Look below for the line that has "assert (checkSingleValue numEntries". Set down the lines from there through the line that has "split; by destruct", exactly as written.
Entries shown Start Marker
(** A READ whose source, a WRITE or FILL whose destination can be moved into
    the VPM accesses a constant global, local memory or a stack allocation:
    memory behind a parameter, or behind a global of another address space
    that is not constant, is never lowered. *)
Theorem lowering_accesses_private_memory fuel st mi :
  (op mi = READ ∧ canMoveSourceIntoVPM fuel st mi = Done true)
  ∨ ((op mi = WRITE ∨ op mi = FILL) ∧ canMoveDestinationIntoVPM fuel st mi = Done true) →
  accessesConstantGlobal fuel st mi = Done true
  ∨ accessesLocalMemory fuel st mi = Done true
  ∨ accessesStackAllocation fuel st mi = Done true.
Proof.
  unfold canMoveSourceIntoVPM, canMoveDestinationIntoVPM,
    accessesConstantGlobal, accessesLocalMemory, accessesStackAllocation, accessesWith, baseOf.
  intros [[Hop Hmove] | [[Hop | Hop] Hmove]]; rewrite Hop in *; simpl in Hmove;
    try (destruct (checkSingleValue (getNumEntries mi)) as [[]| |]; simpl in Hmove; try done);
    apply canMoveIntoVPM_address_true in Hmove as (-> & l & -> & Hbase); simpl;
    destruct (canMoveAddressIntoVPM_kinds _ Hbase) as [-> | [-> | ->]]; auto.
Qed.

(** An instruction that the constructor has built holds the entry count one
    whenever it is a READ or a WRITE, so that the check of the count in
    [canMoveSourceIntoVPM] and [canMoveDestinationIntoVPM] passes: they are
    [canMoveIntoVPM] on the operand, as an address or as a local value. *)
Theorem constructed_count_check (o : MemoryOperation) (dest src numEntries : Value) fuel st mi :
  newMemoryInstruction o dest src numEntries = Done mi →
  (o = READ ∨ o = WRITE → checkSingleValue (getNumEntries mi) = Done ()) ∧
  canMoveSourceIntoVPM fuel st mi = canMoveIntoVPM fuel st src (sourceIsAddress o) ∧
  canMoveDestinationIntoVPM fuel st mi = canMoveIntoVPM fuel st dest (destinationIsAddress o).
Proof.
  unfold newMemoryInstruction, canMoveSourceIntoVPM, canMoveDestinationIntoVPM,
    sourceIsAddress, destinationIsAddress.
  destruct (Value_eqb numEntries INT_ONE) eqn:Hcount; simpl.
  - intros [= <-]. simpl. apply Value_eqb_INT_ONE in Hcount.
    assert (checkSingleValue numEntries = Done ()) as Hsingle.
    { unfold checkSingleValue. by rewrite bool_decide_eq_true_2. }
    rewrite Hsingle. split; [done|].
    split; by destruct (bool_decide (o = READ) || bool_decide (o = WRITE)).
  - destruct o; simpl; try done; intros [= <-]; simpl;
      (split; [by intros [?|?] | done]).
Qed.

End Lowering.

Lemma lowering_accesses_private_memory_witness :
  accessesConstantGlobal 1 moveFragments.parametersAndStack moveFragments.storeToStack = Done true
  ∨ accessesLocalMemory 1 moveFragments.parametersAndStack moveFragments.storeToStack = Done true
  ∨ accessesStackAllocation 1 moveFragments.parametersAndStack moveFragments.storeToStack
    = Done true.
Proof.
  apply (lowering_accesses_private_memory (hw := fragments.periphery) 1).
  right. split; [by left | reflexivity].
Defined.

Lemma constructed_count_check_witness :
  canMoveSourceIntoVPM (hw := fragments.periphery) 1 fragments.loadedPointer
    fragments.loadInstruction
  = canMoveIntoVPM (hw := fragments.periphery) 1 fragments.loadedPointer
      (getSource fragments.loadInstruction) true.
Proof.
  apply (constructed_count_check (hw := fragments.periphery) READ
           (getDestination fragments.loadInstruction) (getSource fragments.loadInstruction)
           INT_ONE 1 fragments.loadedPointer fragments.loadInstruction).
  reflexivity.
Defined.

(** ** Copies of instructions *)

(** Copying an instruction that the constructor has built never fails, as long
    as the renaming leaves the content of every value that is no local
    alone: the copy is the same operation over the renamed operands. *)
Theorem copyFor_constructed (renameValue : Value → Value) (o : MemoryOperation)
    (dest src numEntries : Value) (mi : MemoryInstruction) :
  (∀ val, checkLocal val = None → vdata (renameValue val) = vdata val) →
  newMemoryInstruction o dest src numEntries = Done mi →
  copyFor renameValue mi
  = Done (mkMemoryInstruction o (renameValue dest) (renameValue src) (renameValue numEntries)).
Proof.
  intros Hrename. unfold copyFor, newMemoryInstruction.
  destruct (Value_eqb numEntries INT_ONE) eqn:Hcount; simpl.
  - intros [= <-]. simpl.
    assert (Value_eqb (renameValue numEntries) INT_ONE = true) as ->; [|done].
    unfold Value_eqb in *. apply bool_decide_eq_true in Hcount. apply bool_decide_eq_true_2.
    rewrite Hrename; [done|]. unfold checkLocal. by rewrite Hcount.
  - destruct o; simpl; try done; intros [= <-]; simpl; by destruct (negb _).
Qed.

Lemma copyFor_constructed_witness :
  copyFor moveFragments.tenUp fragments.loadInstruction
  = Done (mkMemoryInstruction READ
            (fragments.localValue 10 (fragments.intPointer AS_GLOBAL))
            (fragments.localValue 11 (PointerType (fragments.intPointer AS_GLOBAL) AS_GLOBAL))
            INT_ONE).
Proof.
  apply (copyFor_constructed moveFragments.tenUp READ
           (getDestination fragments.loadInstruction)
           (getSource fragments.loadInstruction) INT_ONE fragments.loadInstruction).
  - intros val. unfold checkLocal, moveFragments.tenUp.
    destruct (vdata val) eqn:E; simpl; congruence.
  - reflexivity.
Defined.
Entries shown End Marker
◆ Finished exercise
    assert (checkSingleValue numEntries = Done ()) as Hsingle.
    { unfold checkSingleValue. by rewrite bool_decide_eq_true_2. }
    rewrite Hsingle. split; [done|].
    split; by destruct (bool_decide (o = READ) || bool_decide (o = WRITE)).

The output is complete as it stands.